_TASK GOAL:_ How many lines in the listing include the string "results"? Reply with the number alone.

_RECORDS FOR THIS TASK:_
════════════════
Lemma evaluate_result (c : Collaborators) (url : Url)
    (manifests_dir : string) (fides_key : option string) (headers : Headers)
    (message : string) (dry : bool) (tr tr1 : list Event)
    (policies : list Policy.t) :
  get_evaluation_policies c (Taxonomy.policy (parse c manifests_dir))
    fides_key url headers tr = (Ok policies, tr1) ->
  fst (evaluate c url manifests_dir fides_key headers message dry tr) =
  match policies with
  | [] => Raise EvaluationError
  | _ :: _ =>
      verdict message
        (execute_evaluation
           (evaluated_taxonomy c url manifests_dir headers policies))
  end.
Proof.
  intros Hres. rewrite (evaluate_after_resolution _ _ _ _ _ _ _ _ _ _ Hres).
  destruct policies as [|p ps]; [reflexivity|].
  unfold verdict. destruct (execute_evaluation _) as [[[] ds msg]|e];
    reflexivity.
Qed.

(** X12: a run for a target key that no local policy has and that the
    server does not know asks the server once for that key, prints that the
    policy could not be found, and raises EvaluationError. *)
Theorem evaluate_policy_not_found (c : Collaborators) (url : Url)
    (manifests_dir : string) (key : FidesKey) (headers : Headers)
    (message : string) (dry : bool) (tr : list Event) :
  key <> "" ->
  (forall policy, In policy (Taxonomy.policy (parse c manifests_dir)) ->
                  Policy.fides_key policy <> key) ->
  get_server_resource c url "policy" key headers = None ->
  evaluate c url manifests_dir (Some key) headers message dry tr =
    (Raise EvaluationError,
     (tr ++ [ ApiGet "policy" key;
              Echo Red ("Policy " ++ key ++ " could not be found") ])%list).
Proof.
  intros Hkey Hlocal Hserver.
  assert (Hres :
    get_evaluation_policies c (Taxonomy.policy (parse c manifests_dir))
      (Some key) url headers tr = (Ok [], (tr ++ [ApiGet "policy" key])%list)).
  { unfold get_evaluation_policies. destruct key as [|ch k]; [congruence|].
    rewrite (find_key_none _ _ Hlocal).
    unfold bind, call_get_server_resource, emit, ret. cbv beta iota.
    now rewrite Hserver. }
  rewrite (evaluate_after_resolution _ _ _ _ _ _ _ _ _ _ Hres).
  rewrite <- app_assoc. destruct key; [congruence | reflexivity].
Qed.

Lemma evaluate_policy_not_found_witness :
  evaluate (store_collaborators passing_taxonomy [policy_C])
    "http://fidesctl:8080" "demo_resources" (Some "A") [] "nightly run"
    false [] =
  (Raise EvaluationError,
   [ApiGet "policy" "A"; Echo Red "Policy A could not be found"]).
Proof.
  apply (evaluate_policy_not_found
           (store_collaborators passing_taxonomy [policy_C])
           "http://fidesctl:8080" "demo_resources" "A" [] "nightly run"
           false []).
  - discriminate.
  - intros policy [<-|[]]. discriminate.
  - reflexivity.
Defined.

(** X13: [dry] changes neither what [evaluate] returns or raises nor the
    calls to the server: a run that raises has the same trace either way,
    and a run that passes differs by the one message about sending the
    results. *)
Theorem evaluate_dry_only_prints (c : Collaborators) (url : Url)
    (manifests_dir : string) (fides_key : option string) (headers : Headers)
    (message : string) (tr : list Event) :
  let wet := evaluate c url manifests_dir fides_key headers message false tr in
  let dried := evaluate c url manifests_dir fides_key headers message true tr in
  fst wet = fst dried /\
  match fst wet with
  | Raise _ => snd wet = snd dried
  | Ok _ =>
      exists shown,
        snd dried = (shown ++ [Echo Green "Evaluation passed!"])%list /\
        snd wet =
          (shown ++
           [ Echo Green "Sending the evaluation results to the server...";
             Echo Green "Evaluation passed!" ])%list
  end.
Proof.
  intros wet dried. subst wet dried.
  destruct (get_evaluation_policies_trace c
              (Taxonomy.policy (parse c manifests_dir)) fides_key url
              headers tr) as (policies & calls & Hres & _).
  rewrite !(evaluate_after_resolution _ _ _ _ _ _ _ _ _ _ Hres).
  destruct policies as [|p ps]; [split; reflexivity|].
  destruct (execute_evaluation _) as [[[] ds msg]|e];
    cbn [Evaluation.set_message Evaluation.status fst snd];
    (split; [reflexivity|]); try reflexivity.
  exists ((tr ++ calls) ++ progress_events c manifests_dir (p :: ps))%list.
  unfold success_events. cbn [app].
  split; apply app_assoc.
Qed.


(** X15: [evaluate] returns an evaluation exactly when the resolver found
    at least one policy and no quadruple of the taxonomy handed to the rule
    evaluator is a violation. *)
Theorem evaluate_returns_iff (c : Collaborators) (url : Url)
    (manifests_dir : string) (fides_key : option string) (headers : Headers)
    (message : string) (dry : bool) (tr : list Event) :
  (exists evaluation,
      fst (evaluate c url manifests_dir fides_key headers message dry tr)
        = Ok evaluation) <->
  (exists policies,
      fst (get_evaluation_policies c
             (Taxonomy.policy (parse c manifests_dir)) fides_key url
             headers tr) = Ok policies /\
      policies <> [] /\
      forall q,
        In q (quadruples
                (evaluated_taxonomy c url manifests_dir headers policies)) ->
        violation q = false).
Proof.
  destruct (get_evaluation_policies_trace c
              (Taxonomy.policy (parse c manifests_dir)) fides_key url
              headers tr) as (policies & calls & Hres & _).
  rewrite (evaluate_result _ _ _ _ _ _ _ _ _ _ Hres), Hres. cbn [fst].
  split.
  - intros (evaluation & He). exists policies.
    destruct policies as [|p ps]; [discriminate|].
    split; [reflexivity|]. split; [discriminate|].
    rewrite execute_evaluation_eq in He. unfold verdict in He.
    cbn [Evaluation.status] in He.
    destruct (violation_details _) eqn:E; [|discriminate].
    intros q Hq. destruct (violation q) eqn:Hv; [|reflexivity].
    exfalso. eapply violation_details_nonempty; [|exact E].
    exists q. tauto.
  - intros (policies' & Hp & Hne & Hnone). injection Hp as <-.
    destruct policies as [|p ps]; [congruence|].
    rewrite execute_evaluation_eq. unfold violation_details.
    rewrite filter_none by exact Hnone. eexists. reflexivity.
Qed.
════════════════
_THE ANSWER:_ 2